On 08/05/2012 10:04 PM, Ralf Mardorf wrote:
On Sun, 2012-08-05 at 21:39 +0200, Jeremy Jongepier
wrote:
"The command in your /etc/rc.local file only works if you
disable the ondemand service. On Debian systems:
sudo update-rc.d ondemand disable
Another option would be to modify the ondemand init script and
rename it to performance:
sudo sed -i 's/ondemand/performance/g' /etc/init.d/ondemand
sudo update-rc.d ondemand disable
sudo cp /etc/init.d/ondemand /etc/init.d/performance
sudo update-rc.d performance enable"
Last time I used Debian there was a script /etc/init.d/cpufrequtils that
set up the governor to ondemand. It's not that long ago, so I guess for
Debian this didn't change. Len of course refers to Ubuntu (Studio).

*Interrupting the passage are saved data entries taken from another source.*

Lemma reverb_shows (c : bool) (board b : Pedalboard_t) (w w1 : W) (t : trace) :
  run W h (if c then configure_reverb lib board else Ret board) w
  = (w1, t, OK b) ->
  expanders t = if_ticked c ["Reverb"]
  /\ warnings t = []
  /\ sliders_asked t
     = if_ticked c [ (Expander "Reverb", "Room Size");
                     (Expander "Reverb", "Damping");
                     (Expander "Reverb", "Wet Level");
                     (Expander "Reverb", "Dry Level");
                     (Expander "Reverb", "Width");
                     (Expander "Reverb", "Freeze mode") ].
Proof.
  destruct c; unfold configure_reverb; execute h;
    intros [= <- <- <-]; repeat split.
Qed.

Lemma map_if_ticked {A B : Type} (f : A -> B) (c : bool) (l : list A) :
  map f (if_ticked c l) = if_ticked c (map f l).
Proof. now destruct c. Qed.

Lemma build_chain_shows (en : enables) (board b : Pedalboard_t)
    (w w1 : W) (t : trace) :
  run W h (build_chain lib en board) w = (w1, t, OK b) ->
  expanders t = ticked en
  /\ warnings t
     = map (fun label => (Expander label, "Not yet implemented"))
         (ticked_unimplemented en)
  /\ sliders_asked t = ticked_sliders en.
Proof.
  unfold build_chain. intros H.
  repeat match type of H with
         | run W h (bind _ _) _ = _ =>
             let E := fresh "E" in
             apply run_bind_ok in H;
             destruct H as (? & ? & ? & ? & E & H & ->)
         end.
  injection H as <- <- <-.
  apply unimplemented_shows in E, E1, E2, E4, E5, E6, E7, E8.
  apply compressor_shows in E0. apply gain_shows in E3.
  apply reverb_shows in E9.
  repeat match goal with H : _ /\ _ |- _ => destruct H end.
  rewrite !expanders_app, !warnings_app, !sliders_asked_app.
  unfold ticked, ticked_unimplemented, ticked_sliders.
  rewrite !map_app, !map_if_ticked.
  repeat match goal with H : _ = _ |- _ => rewrite H; clear H end.
  cbn [app map]. rewrite ?app_nil_r. repeat split; reflexivity.
Qed.
(** Claim C6 (amended). For an option scored by [calculateWeightedScores]
    (the body [score_option] of its map) on priorities whose paths avoid
    the names of [Object.prototype] and whose weights are at most 1 in
    magnitude, whose normalized values all read as numbers of magnitude at
    most 1000, and whose raw features hold no object with an own
    [toString] key: the [totalScore] and the [weightContribution]s of its
    reasons are numbers, and [totalScore] differs from their sum by at
    most [1/200 + sum over the priorities of (|weight| + 1)/200 +
    (n + 1)^2 / 10^9] for [n] priorities: half a cent for rounding the
    total, half a cent per criterion for rounding its contribution and
    [|weight|]/200 for rounding its score before weighting.  The last term
    bounds the floating-point error of the JavaScript computation, whose
    intermediate values stay below [10^8] in magnitude (relative error
    [2^-53] per operation, about [n^2 * 10^-11] over the running sum).  A
    [missing_data] reason adds [0] on both sides.  With four priorities
    the distance can exceed 0.01 (see [contribution_sum_counterexample]). *)
Theorem total_matches_contributions (criteriaStats : list (string * Stats))
  (priorities : list Priority) (option : NormalizedOption)
  (Hplain : forall p, In p priorities -> plain_path (criteria p) = true)
  (Hweight : forall p, In p priorities -> Qabs (weight p) <= 1)
  (Hnum : forall p nv, In p priorities ->
          getNestedValue (Some (normalizedFeatures option)) (criteria p) = Some nv ->
          exists q, to_number nv = Fin q /\ Qabs q <= 1000)
  (Hraw : no_toString (features (vo_option (no_valid option))) = true) :
  exists t ws,
    totalScore (score_option criteriaStats priorities option) = Fin t
    /\ map weightContribution (reasons (score_option criteriaStats priorities option))
       = map Fin ws
    /\ Qabs (t - fold_right Qplus 0 ws)
       <= (1 # 200) + fold_right (fun p acc => (Qabs (weight p) + 1) * (1 # 200) + acc)
                                 0 priorities
          + ((Z.of_nat (List.length priorities) + 1) ^ 2 # 1000000000).
Proof.
  assert (Hnn : forall p nv, In p priorities ->
            getNestedValue (Some (normalizedFeatures option)) (criteria p) = Some nv ->
            to_number nv <> NaN).
  { intros p nv Hp Hg. destruct (Hnum p nv Hp Hg) as (q & E & _). rewrite E. discriminate. }
  destruct (score_fold_bound criteriaStats option priorities [] [] 0 [] eq_refl
              (fun p Hp nv => Hnn p nv Hp)) as (cs & rs & T & ws & E & Hws & B).
  unfold score_option. rewrite E. cbn [totalScore reasons].
  destruct (round2_close T) as (t & Ht & Htc).
  exists t, ws. split; [exact Ht|]. split; [exact Hws|].
  assert (Hs : 0 <= ((Z.of_nat (List.length priorities) + 1) ^ 2 # 1000000000)).
  { unfold Qle. cbn [Qnum Qden]. rewrite Z.mul_1_r, Z.mul_0_l. apply Z.pow_nonneg. lia. }
  apply (Qle_trans _ ((1 # 200) + fold_right (fun p acc => (Qabs (weight p) + 1) * (1 # 200) + acc)
                                 0 priorities)).
  2: { generalize dependent ((Z.of_nat (List.length priorities) + 1) ^ 2 # 1000000000).
       intros x Hx. lra. }
  setoid_replace (t - fold_right Qplus 0 ws)
    with ((t - T) + (T - fold_right Qplus 0 ws - (0 - fold_right Qplus 0 []))) by (simpl; ring).
  eapply Qle_trans; [apply Qabs_triangle|].
  apply Qplus_le_compat; [exact Htc | exact B].
Qed.

(* ------------------------------------------------------------------ *)
(** ** The insertion sort orders by a key and keeps ties in input order *)

Section SortSpec.
Context {A : Type}.
Variable cmp : A -> A -> number.
Variable key : A -> Q.
Variable P : A -> Prop.
Hypothesis Hcmp :
  forall e x, P e -> P x -> Num.gt (cmp e x) (Fin 0) = true <-> key e < key x.

Local Abbreviation desc := (fun a b => key b <= key a).

Lemma sort_insert_sorted (x : A) (l : list A) :
  P x -> Forall P l -> StronglySorted desc l -> StronglySorted desc (sort_insert cmp x l).
Proof.
  intros Hx. induction l as [|e r IH]; intros Hl Hs; cbn [sort_insert].
  - repeat constructor.
  - inversion Hl as [|? ? He Hr]; subst. inversion Hs as [|? ? Hsr Hall]; subst.
    destruct (Num.gt (cmp e x) (Fin 0)) eqn:E.
    + apply (Hcmp e x He Hx) in E.
      constructor; [exact Hs|]. constructor; [apply Qlt_le_weak; exact E|].
      eapply Forall_impl; [|exact Hall]. intros y Hy. simpl in *. apply Qlt_le_weak in E.
      apply (Qle_trans _ (key e)); assumption.
    + assert (Hxe : key x <= key e).
      { apply Qnot_lt_le. intros Hlt. apply (Hcmp e x He Hx) in Hlt. congruence. }
      constructor; [apply IH; assumption|].
      apply Forall_forall. intros y Hy.
      apply (Permutation_in _ (sort_insert_perm cmp x r)) in Hy.
      destruct Hy as [<-|Hy]; [exact Hxe|].
      exact (proj1 (Forall_forall _ _) Hall y Hy).
Qed.

Variable v : Q.
Local Abbreviation at_v := (fun y => Qeq_bool (key y) v).

Lemma filter_below (l : list A) :
  Forall (fun y => key y < v) l -> filter at_v l = [].
Proof.
  induction l as [|y l IH]; intros H; [reflexivity|].
  inversion H as [|? ? Hy Hl]; subst. simpl.
  destruct (Qeq_bool (key y) v) eqn:E; [|exact (IH Hl)].
  apply Qeq_bool_iff in E. exfalso. rewrite E in Hy. exact (Qlt_irrefl v Hy).
Qed.

Lemma filter_sort_insert (x : A) (l : list A) :
  P x -> Forall P l -> StronglySorted desc l ->
  filter at_v (sort_insert cmp x l) = (filter at_v l ++ filter at_v [x])%list.
Proof.
  intros Hx. induction l as [|e r IH]; intros Hl Hs; cbn [sort_insert]; [reflexivity|].
  inversion Hl as [|? ? He Hr]; subst. inversion Hs as [|? ? Hsr Hall]; subst.
  destruct (Num.gt (cmp e x) (Fin 0)) eqn:E.
  - apply (Hcmp e x He Hx) in E.
    replace (filter at_v (x :: e :: r)) with (filter at_v [x] ++ filter at_v (e :: r))%list
      by (simpl; destruct (Qeq_bool (key x) v); reflexivity).
    destruct (Qeq_bool (key x) v) eqn:Ex.
    + apply Qeq_bool_iff in Ex.
      rewrite (filter_below (e :: r)); [rewrite app_nil_r; reflexivity|].
      constructor; [rewrite <- Ex; exact E|].
      eapply Forall_impl; [|exact Hall]. intros y Hy. simpl in Hy. rewrite <- Ex.
      apply (Qle_lt_trans _ (key e)); assumption.
    + assert (Hfx : filter at_v [x] = []) by (simpl; rewrite Ex; reflexivity).
      rewrite Hfx, app_nil_r. reflexivity.
  - cbn [filter]. rewrite (IH Hr Hsr). destruct (Qeq_bool (key e) v); reflexivity.
Qed.

Lemma js_sort_fold_spec (l acc : list A) :
  Forall P l -> Forall P acc -> StronglySorted desc acc ->
  StronglySorted desc (fold_left (fun acc x => sort_insert cmp x acc) l acc)
  /\ filter at_v (fold_left (fun acc x => sort_insert cmp x acc) l acc)
     = (filter at_v acc ++ filter at_v l)%list.
Proof.
  revert acc. induction l as [|x l IH]; intros acc Hl Hacc Hs.
  - simpl. rewrite app_nil_r. split; [exact Hs | reflexivity].
  - inversion Hl as [|? ? Hx Hl']; subst. cbn [fold_left].
    assert (Hacc' : Forall P (sort_insert cmp x acc)).
    { apply Forall_forall. intros y Hy.
      apply (Permutation_in _ (sort_insert_perm cmp x acc)) in Hy.
      destruct Hy as [<-|Hy]; [exact Hx | exact (proj1 (Forall_forall _ _) Hacc y Hy)]. }
    destruct (IH (sort_insert cmp x acc) Hl' Hacc' (sort_insert_sorted x acc Hx Hacc Hs))
      as [IH1 IH2].
    split; [exact IH1|]. rewrite IH2, (filter_sort_insert x acc Hx Hacc Hs).
    rewrite <- app_assoc. simpl. destruct (Qeq_bool (key x) v); reflexivity.
Qed.

End SortSpec.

AV Linux (Debian) also has got /etc/init.d/cpufrequtils:
"[snip]
# Set ENABLE to "true" to let the script run at boot time.
#
# eg: ENABLE="true"
# GOVERNOR="ondemand"
# MAX_SPEED=1000
# MIN_SPEED=500
ENABLE="true"
GOVERNOR="performance"
MAX_SPEED="0"
MIN_SPEED="0"
[snip]"
I once wrote a script to toggle between ondemand and performance, not
only for the session, but also to keep it for next startup, based
on /etc/init.d/cpufrequtils.
Regards,
Ralf
I really wonder why you are all raving about this.
Well, it is hard to generalize but on most modern CPUs + main-boards CPU
frequency scaling is _not_ correlated to audio-dropouts [anymore] and a
non-issue.
The time it takes to change CPU frequencies is very small compared (us)
to [even] low-latency audio (ms). Concerning Hardware, these days,
bus-power-management is most often the cause of xruns on idle systems
followed by SMI.
Disable PCI and/or PCIe power-management in the BIOS and also disable
EIST and C1E halt-states; and, the 'ondemand' governor will works just fine.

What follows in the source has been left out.